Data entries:
######
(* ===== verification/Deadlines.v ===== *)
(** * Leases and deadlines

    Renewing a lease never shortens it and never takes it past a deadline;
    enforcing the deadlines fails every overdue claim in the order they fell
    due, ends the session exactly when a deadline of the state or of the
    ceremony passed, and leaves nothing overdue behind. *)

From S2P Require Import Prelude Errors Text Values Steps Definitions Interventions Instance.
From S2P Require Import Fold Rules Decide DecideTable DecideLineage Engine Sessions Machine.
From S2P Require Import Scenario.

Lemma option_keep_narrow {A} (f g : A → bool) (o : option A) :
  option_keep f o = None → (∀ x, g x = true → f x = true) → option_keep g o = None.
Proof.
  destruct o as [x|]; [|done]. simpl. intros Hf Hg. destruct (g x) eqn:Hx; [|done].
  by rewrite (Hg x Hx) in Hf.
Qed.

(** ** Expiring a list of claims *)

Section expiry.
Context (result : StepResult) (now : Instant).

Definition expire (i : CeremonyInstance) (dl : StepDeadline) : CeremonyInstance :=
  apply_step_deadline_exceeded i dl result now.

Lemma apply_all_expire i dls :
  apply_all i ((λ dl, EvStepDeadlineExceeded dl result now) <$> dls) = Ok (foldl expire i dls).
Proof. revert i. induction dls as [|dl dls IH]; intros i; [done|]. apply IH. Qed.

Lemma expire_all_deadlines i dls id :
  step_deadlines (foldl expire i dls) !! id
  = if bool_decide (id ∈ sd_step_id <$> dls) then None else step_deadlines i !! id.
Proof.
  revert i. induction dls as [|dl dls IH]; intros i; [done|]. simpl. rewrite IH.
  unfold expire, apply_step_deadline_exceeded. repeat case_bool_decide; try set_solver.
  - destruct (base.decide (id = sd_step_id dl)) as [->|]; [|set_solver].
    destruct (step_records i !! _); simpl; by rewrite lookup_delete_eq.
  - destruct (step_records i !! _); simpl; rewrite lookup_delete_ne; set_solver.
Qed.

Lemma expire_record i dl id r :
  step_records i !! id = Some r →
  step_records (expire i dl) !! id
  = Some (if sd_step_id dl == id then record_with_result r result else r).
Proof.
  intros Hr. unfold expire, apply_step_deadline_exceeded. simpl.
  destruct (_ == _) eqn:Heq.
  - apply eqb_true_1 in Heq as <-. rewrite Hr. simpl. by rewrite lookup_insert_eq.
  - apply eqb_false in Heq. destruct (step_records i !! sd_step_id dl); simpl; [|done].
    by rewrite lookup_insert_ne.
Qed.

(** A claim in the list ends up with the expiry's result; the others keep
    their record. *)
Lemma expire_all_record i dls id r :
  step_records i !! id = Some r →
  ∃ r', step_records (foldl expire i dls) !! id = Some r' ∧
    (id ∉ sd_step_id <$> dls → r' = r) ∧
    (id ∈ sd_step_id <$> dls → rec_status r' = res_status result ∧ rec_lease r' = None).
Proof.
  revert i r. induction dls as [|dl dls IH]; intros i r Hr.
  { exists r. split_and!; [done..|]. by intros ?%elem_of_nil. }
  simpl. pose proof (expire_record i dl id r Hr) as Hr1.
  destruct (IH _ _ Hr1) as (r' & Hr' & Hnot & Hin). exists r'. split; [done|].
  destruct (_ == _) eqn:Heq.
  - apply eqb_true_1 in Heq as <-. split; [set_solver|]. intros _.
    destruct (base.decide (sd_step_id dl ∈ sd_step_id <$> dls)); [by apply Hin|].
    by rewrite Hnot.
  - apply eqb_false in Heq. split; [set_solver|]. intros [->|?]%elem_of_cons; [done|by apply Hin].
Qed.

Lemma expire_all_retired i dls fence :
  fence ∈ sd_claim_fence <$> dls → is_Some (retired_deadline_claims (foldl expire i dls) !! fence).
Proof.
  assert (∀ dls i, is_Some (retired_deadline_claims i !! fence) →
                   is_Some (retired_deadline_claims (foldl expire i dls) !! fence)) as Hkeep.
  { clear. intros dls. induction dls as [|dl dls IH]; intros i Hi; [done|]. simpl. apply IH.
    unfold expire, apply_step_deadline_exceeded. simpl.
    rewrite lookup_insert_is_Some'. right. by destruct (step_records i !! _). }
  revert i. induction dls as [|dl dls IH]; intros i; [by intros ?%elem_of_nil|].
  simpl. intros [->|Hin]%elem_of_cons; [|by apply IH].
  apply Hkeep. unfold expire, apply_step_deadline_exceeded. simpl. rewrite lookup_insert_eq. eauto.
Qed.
######
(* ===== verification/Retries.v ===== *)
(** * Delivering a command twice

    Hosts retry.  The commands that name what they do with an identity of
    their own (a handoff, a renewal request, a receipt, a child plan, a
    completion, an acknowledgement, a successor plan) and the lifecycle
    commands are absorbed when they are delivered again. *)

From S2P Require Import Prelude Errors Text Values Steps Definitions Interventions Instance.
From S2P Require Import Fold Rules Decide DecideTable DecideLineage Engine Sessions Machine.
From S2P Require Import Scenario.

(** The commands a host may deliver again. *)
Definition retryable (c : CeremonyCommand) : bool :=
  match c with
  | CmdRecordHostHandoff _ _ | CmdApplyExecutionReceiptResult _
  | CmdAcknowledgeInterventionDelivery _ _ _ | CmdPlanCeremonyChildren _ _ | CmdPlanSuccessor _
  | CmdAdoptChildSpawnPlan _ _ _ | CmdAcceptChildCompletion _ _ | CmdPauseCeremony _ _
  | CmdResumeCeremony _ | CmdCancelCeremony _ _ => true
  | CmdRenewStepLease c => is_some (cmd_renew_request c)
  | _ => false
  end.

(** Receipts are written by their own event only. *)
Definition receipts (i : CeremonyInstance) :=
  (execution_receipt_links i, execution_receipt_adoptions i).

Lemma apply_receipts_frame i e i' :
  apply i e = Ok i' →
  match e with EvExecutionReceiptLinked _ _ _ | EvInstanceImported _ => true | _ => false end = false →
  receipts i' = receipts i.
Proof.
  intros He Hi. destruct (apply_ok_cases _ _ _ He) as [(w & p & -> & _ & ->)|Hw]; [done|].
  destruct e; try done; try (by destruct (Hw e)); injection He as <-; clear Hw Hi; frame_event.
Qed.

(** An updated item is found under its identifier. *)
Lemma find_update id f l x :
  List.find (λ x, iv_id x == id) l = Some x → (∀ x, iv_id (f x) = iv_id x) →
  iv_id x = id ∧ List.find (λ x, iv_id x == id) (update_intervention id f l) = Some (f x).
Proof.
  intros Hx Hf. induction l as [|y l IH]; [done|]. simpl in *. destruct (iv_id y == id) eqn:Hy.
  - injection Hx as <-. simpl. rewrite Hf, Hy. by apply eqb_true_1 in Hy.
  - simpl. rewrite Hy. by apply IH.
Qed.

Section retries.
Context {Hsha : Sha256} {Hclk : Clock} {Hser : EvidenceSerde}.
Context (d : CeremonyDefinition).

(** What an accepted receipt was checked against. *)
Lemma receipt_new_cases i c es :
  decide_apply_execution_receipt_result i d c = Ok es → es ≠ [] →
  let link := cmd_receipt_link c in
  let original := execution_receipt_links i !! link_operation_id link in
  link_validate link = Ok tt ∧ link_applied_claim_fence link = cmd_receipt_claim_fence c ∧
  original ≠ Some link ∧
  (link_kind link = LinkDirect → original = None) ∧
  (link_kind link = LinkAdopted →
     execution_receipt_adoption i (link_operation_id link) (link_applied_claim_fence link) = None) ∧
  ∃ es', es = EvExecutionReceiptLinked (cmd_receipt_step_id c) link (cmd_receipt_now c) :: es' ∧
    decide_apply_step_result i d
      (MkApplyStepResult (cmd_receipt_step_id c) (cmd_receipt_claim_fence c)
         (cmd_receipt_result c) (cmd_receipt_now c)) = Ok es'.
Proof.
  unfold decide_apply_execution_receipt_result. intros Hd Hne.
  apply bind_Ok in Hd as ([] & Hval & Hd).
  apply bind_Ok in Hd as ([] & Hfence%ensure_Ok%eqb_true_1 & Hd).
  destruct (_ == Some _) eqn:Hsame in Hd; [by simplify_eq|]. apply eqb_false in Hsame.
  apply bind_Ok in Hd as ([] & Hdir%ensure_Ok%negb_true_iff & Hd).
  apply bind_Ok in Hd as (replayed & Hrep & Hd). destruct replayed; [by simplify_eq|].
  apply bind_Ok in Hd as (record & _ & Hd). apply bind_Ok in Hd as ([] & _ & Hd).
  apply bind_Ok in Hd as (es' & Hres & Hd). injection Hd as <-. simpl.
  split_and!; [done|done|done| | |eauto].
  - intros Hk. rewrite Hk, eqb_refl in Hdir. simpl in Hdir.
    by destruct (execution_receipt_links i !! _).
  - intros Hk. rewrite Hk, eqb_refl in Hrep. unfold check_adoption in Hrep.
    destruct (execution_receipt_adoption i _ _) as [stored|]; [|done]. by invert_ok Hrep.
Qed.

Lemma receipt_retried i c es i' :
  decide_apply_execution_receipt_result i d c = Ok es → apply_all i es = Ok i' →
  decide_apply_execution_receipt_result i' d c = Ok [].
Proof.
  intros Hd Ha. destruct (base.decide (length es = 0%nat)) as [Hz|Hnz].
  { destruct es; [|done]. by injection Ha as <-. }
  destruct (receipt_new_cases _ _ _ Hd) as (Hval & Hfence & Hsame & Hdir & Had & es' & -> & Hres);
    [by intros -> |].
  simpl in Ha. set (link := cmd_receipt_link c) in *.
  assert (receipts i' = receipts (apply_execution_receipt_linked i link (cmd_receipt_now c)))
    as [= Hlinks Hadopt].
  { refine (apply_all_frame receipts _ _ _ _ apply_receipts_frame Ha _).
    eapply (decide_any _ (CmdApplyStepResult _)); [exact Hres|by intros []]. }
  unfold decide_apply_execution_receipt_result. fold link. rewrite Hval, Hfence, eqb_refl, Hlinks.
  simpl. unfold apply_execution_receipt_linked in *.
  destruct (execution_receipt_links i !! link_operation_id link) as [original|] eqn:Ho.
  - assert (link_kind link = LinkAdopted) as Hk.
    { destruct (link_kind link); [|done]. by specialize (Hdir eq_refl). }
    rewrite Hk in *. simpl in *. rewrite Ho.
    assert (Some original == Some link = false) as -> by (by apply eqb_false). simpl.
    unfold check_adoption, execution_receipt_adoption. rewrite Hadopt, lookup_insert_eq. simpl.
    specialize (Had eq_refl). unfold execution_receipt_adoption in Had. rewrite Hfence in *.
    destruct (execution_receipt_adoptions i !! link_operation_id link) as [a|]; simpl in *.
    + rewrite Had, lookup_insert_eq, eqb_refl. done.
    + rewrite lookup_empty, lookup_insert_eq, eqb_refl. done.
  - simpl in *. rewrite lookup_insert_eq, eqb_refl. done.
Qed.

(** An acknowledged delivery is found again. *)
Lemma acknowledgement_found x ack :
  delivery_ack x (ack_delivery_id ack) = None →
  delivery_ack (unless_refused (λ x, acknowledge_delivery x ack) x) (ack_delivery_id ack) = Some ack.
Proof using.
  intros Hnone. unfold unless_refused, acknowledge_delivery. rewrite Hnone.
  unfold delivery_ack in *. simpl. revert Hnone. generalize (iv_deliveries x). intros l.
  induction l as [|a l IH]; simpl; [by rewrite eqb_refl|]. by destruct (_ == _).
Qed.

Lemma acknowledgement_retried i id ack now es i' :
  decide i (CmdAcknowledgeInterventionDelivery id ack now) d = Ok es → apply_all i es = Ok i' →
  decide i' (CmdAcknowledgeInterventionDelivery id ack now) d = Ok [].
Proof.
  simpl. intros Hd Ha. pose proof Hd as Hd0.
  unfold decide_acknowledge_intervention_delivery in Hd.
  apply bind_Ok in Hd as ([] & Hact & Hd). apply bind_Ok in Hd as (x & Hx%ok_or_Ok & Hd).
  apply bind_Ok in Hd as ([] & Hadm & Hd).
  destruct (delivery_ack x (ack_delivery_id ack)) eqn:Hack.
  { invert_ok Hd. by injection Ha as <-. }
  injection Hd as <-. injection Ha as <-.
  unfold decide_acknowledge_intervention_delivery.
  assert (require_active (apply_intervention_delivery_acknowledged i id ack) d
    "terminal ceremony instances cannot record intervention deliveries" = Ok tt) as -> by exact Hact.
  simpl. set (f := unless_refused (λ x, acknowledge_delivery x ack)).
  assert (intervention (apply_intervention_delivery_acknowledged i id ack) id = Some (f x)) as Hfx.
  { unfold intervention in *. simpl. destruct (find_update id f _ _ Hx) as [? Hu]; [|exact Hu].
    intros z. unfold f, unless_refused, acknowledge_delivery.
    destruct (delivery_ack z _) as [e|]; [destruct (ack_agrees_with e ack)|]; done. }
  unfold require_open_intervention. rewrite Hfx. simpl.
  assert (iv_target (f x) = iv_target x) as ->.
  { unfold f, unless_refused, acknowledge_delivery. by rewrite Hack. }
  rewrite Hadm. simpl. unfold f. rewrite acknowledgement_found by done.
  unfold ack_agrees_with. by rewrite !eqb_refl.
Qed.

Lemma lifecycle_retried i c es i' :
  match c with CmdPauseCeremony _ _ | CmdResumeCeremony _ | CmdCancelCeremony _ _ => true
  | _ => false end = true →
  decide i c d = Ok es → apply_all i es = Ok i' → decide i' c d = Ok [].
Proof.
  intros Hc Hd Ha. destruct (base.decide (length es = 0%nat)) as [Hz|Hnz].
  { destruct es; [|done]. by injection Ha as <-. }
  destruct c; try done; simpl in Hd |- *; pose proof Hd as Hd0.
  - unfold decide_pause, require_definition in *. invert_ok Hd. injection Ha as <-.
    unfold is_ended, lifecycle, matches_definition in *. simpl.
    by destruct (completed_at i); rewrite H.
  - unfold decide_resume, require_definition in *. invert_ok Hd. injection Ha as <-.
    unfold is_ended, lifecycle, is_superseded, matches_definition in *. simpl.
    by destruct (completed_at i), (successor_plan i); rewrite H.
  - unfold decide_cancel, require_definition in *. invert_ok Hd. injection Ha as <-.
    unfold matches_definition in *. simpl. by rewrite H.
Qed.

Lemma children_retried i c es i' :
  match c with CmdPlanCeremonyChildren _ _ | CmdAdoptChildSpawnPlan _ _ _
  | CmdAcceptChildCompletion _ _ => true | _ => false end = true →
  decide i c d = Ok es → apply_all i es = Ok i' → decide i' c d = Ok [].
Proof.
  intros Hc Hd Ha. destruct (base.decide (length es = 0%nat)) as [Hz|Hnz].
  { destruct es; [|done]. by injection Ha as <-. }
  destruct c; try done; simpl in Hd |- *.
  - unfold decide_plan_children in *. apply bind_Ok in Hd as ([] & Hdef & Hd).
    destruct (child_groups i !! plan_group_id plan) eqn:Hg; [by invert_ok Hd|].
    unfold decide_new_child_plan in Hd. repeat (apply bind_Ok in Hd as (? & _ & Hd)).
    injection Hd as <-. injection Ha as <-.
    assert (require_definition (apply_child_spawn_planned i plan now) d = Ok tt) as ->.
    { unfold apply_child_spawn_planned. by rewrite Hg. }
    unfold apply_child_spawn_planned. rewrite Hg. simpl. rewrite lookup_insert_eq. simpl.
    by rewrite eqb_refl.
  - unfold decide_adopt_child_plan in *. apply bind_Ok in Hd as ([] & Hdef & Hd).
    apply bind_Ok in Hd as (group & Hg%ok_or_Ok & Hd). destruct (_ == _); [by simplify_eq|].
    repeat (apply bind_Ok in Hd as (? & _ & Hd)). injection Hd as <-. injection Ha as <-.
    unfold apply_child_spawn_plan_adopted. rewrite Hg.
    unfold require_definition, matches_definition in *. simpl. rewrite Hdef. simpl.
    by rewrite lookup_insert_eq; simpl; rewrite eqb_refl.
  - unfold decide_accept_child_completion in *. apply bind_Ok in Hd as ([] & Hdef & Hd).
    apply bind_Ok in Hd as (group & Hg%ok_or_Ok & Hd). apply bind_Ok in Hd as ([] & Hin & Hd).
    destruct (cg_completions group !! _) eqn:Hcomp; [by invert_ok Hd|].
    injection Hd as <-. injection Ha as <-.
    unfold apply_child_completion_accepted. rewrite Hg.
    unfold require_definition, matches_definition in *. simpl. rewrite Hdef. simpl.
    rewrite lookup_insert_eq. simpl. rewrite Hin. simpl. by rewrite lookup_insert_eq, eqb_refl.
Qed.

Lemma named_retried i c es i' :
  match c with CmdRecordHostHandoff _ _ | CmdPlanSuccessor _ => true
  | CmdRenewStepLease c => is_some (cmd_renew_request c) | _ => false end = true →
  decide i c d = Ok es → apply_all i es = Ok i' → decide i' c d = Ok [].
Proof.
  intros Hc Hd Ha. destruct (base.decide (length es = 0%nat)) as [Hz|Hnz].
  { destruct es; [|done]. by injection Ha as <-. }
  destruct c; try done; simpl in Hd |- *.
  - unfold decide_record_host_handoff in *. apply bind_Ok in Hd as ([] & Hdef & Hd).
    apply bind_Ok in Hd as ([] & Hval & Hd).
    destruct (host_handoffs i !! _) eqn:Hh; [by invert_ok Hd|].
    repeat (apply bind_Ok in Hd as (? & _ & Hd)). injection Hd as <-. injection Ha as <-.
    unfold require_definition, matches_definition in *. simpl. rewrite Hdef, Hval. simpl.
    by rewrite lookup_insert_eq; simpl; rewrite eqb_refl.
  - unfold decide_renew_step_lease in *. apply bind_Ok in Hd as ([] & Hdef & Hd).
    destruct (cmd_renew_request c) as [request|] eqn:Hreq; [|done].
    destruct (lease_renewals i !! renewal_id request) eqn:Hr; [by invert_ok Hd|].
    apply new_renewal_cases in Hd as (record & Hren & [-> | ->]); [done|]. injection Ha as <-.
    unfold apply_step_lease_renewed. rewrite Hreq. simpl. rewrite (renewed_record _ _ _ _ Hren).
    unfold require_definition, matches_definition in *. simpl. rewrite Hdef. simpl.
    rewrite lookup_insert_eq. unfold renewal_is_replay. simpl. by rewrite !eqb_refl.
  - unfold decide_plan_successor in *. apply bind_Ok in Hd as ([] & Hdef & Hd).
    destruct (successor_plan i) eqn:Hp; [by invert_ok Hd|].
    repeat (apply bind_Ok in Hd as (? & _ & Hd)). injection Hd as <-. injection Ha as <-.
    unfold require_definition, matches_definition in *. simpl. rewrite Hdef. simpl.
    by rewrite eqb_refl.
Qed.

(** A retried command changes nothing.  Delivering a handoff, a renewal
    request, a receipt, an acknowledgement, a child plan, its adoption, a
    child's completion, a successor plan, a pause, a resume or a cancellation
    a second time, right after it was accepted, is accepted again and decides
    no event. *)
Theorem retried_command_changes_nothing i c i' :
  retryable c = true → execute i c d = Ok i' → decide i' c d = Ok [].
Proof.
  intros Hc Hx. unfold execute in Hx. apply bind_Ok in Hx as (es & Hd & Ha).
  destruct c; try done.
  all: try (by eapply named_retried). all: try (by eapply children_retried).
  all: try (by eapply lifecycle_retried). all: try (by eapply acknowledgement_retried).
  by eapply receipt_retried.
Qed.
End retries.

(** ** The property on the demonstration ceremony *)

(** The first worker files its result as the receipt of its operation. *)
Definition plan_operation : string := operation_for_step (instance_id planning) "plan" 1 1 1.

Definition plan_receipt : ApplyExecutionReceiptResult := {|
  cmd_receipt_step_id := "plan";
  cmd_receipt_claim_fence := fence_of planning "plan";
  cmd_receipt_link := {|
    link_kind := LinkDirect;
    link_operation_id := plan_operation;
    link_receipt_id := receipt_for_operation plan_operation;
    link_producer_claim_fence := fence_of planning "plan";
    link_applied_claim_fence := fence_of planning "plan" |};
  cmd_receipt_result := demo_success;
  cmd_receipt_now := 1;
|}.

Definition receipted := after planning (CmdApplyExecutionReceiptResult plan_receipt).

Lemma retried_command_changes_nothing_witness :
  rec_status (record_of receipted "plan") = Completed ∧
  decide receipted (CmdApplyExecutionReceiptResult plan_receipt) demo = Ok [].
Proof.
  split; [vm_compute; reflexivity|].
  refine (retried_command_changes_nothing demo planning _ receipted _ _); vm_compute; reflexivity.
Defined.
######
Find every line in the records above that contains the word "Hkeep", and copy each one.

- [EXPECTED ANSWER]
                   is_Some (retired_deadline_claims (foldl expire i dls) !! fence)) as Hkeep.
  apply Hkeep. unfold expire, apply_step_deadline_exceeded. simpl. rewrite lookup_insert_eq. eauto.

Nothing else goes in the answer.